Moktar, au chômage, client
"Je ne suis pas là pour surveiller les entrées"


"Je faisais une partie de cartes. Vous savez, ça va très vite. Je me suis jeté derrière le comptoir le temps que ça se termine. Au premier coup de feu, je me suis jeté à terre. Je n'ai pas vu qui était là. Je suis client, je ne suis pas là pour surveiller les entrées et les sorties, même si à Marseille, tout le monde regarde qui sort qui rentre. Cette histoire ne me concerne pas."


Farhat, serveur
"Je crois que je lui ai servi un Vittel"


"Ce soir-là, c'est moi qui servait au bar. Je regardais le match. C'est le moment où il y allait avoir un but. Il me semble que ce monsieur [il désigne Ange Toussaint Federici dans le box] était dans le bar. Mais je ne suis pas certain à 100%. Si je disais à 100%, je serais menteur. Mais je crois bien que je lui ai servi un Vittel.


[Le président Deschamps, qui ne fait rien pour masquer son scepticisme, fait alors remarquer au témoin qu'il a livré une autre version au juge d'instruction: lorsqu'on lui a présenté la photo d'Ange Toussaint Federici, Farhat a affirmé n'avoir jamais croisé cet homme]


Je m'excuse M. le président! La photo qu'on m'a montrée était un peu floue. Mais à un certain moment, je me suis renfermé dans ma coquille, et j'ai repensé à la scène. C'était bien après ma rencontre avec le juge. Et j'ai repensé au Vittel que j'ai servi à ce monsieur."


Mohamed, le frère du serveur
"Jamais vu ce monsieur"


"Je suis allé au bar des Marronniers pour aller acheter un paquet de Marlboro. J'ai commandé un foetus [un petit whisky]. Il y avait dix personnes dans le bar. Je les connais toutes. [Et, parlant d'Ange Toussaint Federici, il ajoute, affirmatif] Je n'ai pas vu monsieur à l'intérieur du bar."


Nadia, surnommée "la blonde", cliente
Jamais de la vie, on m'a montré les photos"


"J'ai aperçu un tireur qui avançait près du poteau. D'autres étaient derrière lui, je ne sais pas combien au juste. [Elle se tourne vers Ange Toussaint Federici] Maintenant que je le vois, je me souviens qu'il était à l'intérieur du bar. J'en sais rien moi ce qu'il faisait. Je ne suis pas là pour surveiller les entrées! Oh, je vais pas scanner tout le bar quand même!

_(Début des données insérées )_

(** * zont: time zone resolution, time parsing and conversion

    A shallow embedding of [TimeZoneConverter] of [zont.py].

    Python [str] values are modelled as [string]; the model covers ASCII
    text (code points below 128, [isascii]): case mapping, whitespace
    and digit classes are the ones Python has on that range, and differ
    from Python's on text outside it, where [str.strip], [str.upper],
    [str.lower] and the classes [\s] and [\d] know more characters.
    A theorem whose statement would not hold of the program on other
    text takes [isascii] of its input as a hypothesis.  The time-zone
    database, the platform clock and the local-time rules are external to
    the program and appear as section variables. *)

From Stdlib Require Import ZArith Lia Bool Ascii String List DecimalString.
From stdpp Require Import base gmap sets list strings sorting.

Local Open Scope Z_scope.

(** ** Python string primitives *)

Module Py.

Definition code (c : ascii) : N := N_of_ascii c.

Definition in_range (lo hi : N) (c : ascii) : bool :=
  (N.leb lo (code c) && N.leb (code c) hi)%bool.

(** [s.isascii()]: every character is below 128.  The classes and the
    case maps below are Python's on such strings. *)
Fixpoint isascii (s : string) : bool :=
  match s with
  | EmptyString => true
  | String c r => (N.ltb (code c) 128 && isascii r)%bool
  end.

(** [str.isspace] on the ASCII range: TAB..CR, FS..US and SPACE. *)
Definition isspace (c : ascii) : bool :=
  (in_range 9 13 c || in_range 28 32 c)%bool.

(** [str.isdigit], [str.isupper] and [str.islower] on the ASCII range. *)
Definition isdigit (c : ascii) : bool := in_range 48 57 c.
Definition isupper (c : ascii) : bool := in_range 65 90 c.
Definition islower (c : ascii) : bool := in_range 97 122 c.

(** [str.upper] and [str.lower] of one character of the ASCII range;
    other characters are left as they are. *)
Definition upper_char (c : ascii) : ascii :=
  if islower c then ascii_of_N (code c - 32) else c.
Definition lower_char (c : ascii) : ascii :=
  if isupper c then ascii_of_N (code c + 32) else c.

Fixpoint map_str (f : ascii -> ascii) (s : string) : string :=
  match s with
  | EmptyString => EmptyString
  | String c r => String (f c) (map_str f r)
  end.

(** [s.upper()] and [s.lower()] *)
Definition upper : string -> string := map_str upper_char.
Definition lower : string -> string := map_str lower_char.

(** [s.lstrip()], [s.rstrip()], [s.strip()] *)
Fixpoint lstrip (s : string) : string :=
  match s with
  | EmptyString => EmptyString
  | String c r => if isspace c then lstrip r else s
  end.

Fixpoint rstrip (s : string) : string :=
  match s with
  | EmptyString => EmptyString
  | String c r =>
      match rstrip r with
      | EmptyString => if isspace c then EmptyString else String c EmptyString
      | r' => String c r'
      end
  end.

Definition strip (s : string) : string := rstrip (lstrip s).

(** Every character of the string is white space. *)
Fixpoint all_space (s : string) : bool :=
  match s with
  | EmptyString => true
  | String c r => (isspace c && all_space r)%bool
  end.

(** Some character of the string is in the class [p]. *)
Fixpoint any_char (p : ascii -> bool) (s : string) : bool :=
  match s with
  | EmptyString => false
  | String c r => (p c || any_char p r)%bool
  end.

(** The last character of the string is in the class [p]. *)
Fixpoint last_is (p : ascii -> bool) (s : string) : bool :=
  match s with
  | EmptyString => false
  | String c EmptyString => p c
  | String _ r => last_is p r
  end.

(** [s.startswith(p)] *)
Fixpoint startswith (p s : string) : bool :=
  match p, s with
  | EmptyString, _ => true
  | String a p', String b s' => (Ascii.eqb a b && startswith p' s')%bool
  | String _ _, EmptyString => false
  end.

(** [needle in hay] for two strings *)
Fixpoint contains (needle hay : string) : bool :=
  (startswith needle hay ||
   match hay with
   | EmptyString => false
   | String _ h => contains needle h
   end)%bool.

(** Exceptions raised by the code and by the libraries it calls. *)
Inductive exn :=
| ValueError (msg : string)
| KeyError (msg : string)
| OverflowError (msg : string).

(** [str(e)]; a [KeyError] prints the [repr] of its argument. *)
Definition str_exn (e : exn) : string :=
  match e with
  | ValueError m => m
  | KeyError m => "'" +:+ m +:+ "'"
  | OverflowError m => m
  end.

Inductive result (A : Type) :=
| Ok (a : A)
| Raise (e : exn).
Arguments Ok {A} a.
Arguments Raise {A} e.

End Py.

Import Py.

(** ** The resolver: [TimeZoneConverter.normalize_timezone] *)

(** [self.timezone_abbrevs] *)
Definition timezone_abbrevs : gmap string string :=
  list_to_map
    [ ("EST", "America/New_York");
      ("PST", "America/Los_Angeles");
      ("MST", "America/Denver");
      ("CST", "America/Chicago");
      ("GMT", "Europe/London");
      ("UTC", "UTC");
      ("JST", "Asia/Tokyo");
      ("CET", "Europe/Paris");
      ("IST", "Asia/Kolkata");
      ("AEST", "Australia/Sydney") ].

(** Python compares strings by code point, lexicographically. *)
Definition str_le (a b : string) : Prop := String.leb a b = true.

#[global] Instance str_le_dec a b : Decision (str_le a b).
Proof. unfold str_le. apply _. Defined.

#[global] Instance str_le_total : Total str_le.
Proof. intros a b. apply String.leb_total. Qed.

(** [sorted(xs)] *)
Definition sorted (xs : list string) : list string := merge_sort str_le xs.

(** The loop [for tz in self.all_timezones: if tz_input.lower() in
    tz.lower(): return tz]; [None] when the loop runs to its end. *)
Fixpoint close_match (tz_input : string) (tzs : list string) : option string :=
  match tzs with
  | [] => None
  | tz :: rest =>
      if contains (lower tz_input) (lower tz) then Some tz
      else close_match tz_input rest
  end.

Section Resolver.

(** [zoneinfo.available_timezones()]: the set of keys of the zone
    database of the machine. *)
Variable available_timezones : gset string.

(** [self.all_timezones] *)
Definition all_timezones : list string :=
  sorted (elements available_timezones).
(** The four arrays by the flag [needsDownload] of the files seen. *)
Lemma sortFiles_needs settings space fileObjects :
  let sorted := sortFiles settings space fileObjects in
  filesAlreadySynced sorted = filter (fun o => negb (needsDownload o)) fileObjects
  /\ Forall (fun o => needsDownload o = true) (downloads sorted)
  /\ Forall (fun e => needsDownload (object e) = true) (filesTooBig sorted)
  /\ Forall (fun e => needsDownload (object e) = true) (noMoreSpace sorted).
Proof.
  apply (sortFiles_invariant settings
           (fun processed acc =>
              filesAlreadySynced acc
                = filter (fun o => negb (needsDownload o)) processed
              /\ Forall (fun o => needsDownload o = true) (downloads acc)
              /\ Forall (fun e => needsDownload (object e) = true) (filesTooBig acc)
              /\ Forall (fun e => needsDownload (object e) = true) (noMoreSpace acc))).
  - intros processed acc o (Hs & Hd & Hb & Hn).
    rewrite filter_app. simpl. unfold sortFile, pushNoMoreSpace.
    destruct (needsDownload o) eqn:Hneeds; simpl.
    + destruct (Js.parseInt (fileSize (data o))) as [n|];
        [destruct (_ <=? availableSpace settings);
         [destruct (n <=? downloadLimit settings)|]|];
        simpl; rewrite ?app_nil_r; repeat split; try assumption;
        apply Forall_app; split; try assumption; repeat constructor;
        exact Hneeds.
    + rewrite Hs. repeat split; assumption.
  - simpl. repeat split; constructor.
Qed.
(** ** Termination of the enumeration *)

Lemma search_loop_more (g : DiGraph) (targets : list str) (cutoff : nat)
    (fuel more : nat) (st : search_state) (paths : list (list str)) :
  search_loop g targets cutoff fuel st = Some paths ->
  search_loop g targets cutoff (fuel + more) st = Some paths.
Proof.
  revert st. induction fuel as [|fuel IH]; intros st H; [discriminate|].
  simpl in *. destruct (search_step g targets cutoff st) as [st'|];
    [now apply IH | exact H].
Qed.

(** C8. On every graph, cyclic or not, and for every source and target,
    the loop of [all_simple_paths] ends after finitely many turns: some
    number of turns is enough, more turns change nothing, and the loop has
    then yielded a finite list of paths, which is the list that
    [all_simple_paths] returns when the source is a node.  Every path of the
    list is a path of the graph without a repeated node; on a well-formed
    graph the list holds no path twice and, for a target in the graph, holds
    every path of distinct nodes from the source to the target. *)
Theorem all_simple_paths_terminates (g : DiGraph) (source target : str) :
  exists (fuel : nat) (paths : list (list str)),
    (forall more,
        search_loop g (targets_of g target) (length (nodes g) - 1)
                    (fuel + more) (search_start source) = Some paths) /\
    (has_node g source = true -> all_simple_paths g source target = Ok paths) /\
    (forall p, In p paths -> NoDup p /\ linked g p) /\
    (wf g -> NoDup paths) /\
    (wf g -> has_node g source = true -> has_node g target = true ->
     forall rest, NoDup (source :: rest) -> linked g (source :: rest) ->
                  last rest source = target -> In (source :: rest) paths).
Proof.
  destruct (search_loop_ends g (targets_of g target) (length (nodes g) - 1)
              source) as [fuel Hf].
  exists fuel, (visit g (targets_of g target) (length (nodes g) - 1) [] source).
  split; [|split; [|split; [|split]]].
  - intros more. now apply search_loop_more.
  - intros Hs. unfold all_simple_paths. now rewrite Hs.
  - intros p Hin. apply visit_sound in Hin.
    destruct Hin as [rest [-> [_ [Hl Hn]]]]. split.
    + apply Hn. simpl. repeat constructor. intros [].
    + apply Hl. exact I.
  - intros Hwf. now apply visit_NoDup.
  - intros Hwf Hs Ht rest Hn Hl Hlast.
    destruct (all_simple_paths_complete g source target rest Hwf Hs Ht Hn Hl
                Hlast) as [paths [Hp Hin]].
    unfold all_simple_paths in Hp. rewrite Hs in Hp.
    inversion Hp; subst. exact Hin.
Qed.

[Le président lui fait remarquer que le juge d'instruction lui a présenté sa photo d'Ange Toussaint Federici et qu'elle ne l'a pas reconnu. Elle s'indigne, monte sur ses hauts talons]


Jamais de la vie, on m'a montré ces photos! Je suis pas débile quand même! [Sur des écoutes, elle évoque un "pressing" effectué par "des Corses"] C'est parce que je voulais me la péter. Je voulais me rendre intéressante.


[On lui demande si elle a vu Ange Toussaint Federici dans le bar] Oui, vite fait. Est-ce que je parle sans haine et sans crainte? Haine de quoi? Crainte de qui?"


Tahar, patron du bar
"C'est fini là?"


"On a entendu des bruits de pétards. On pensait que c'était des gosses. Mais des gens sont tombés. Lorsque la police m'a montré les photos, je n'ai pas reconnu [Ange Toussaint Federici]. Les photocopies étaient pas trop belles. Il était tout noir l'album de photos! Et puis, lors de la première audition, j'étais totalement dépourvu de conscience. C'est traumatisant. C'est pas une scène à se remémoriser. C'est fini là?"